WORK TASK:
Each time a line of the listing holds "opened", copy that line.
+++
(** The endpoint [upload_document].  A saved file is a name added to the
    documents folder; when the file cannot be opened for writing nothing is
    saved and the error is answered like every other one; copying into the
    opened file is taken to succeed.  The call [get_document_stats(chunks)]
    reaches the endpoint above and raises a [TypeError]; what follows it in
    the source ([add_documents], the log line, the response) is never
    run. *)
Definition upload_document (fuel : nat) (st : app) (file : UploadFile)
  : http DocumentUploadResponse * app :=
  match vector_store st with
  | None => (HTTPException 503 "Vector store not initialized", st)
  | Some vs =>
      if negb (endswith (lower (file_name file)) ".pdf") then
        (HTTPException 400 "Only PDF files are supported", st)
      else if is_document_indexed (file_name file) vs then
        (HTTPException 409
           ("Document '" +:+ file_name file +:+ "' is already indexed"), st)
      else
        match save_error st (file_name file) with
        | Some e =>
            (HTTPException 500 ("Error uploading document: " +:+ e), st)
        | None =>
            let saved :=
              {| vector_store := vector_store st;
                 chat_engine := chat_engine st;
                 documents_dir := {[file_name file]} ∪ documents_dir st;
                 save_error := save_error st |} in
            match process_pdf fuel (file_pdf file) (file_name file) with
            | Unfinished => (Pending, saved)
            | Raised e =>
                (HTTPException 500 ("Error uploading document: " +:+ e), saved)
            | Returned [] =>
                (HTTPException 400 "Failed to extract text from PDF",
                 {| vector_store := vector_store st;
                    chat_engine := chat_engine st;
                    documents_dir := documents_dir saved ∖ {[file_name file]};
                    save_error := save_error st |})
            | Returned (_ :: _) =>
                (HTTPException 500
                   ("Error uploading document: " +:+ stats_call_error), saved)
            end
        end
  end.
+++
ANSWER TO THE PROBLEM:
    documents folder; when the file cannot be opened for writing nothing is
    opened file is taken to succeed.  The call [get_document_stats(chunks)]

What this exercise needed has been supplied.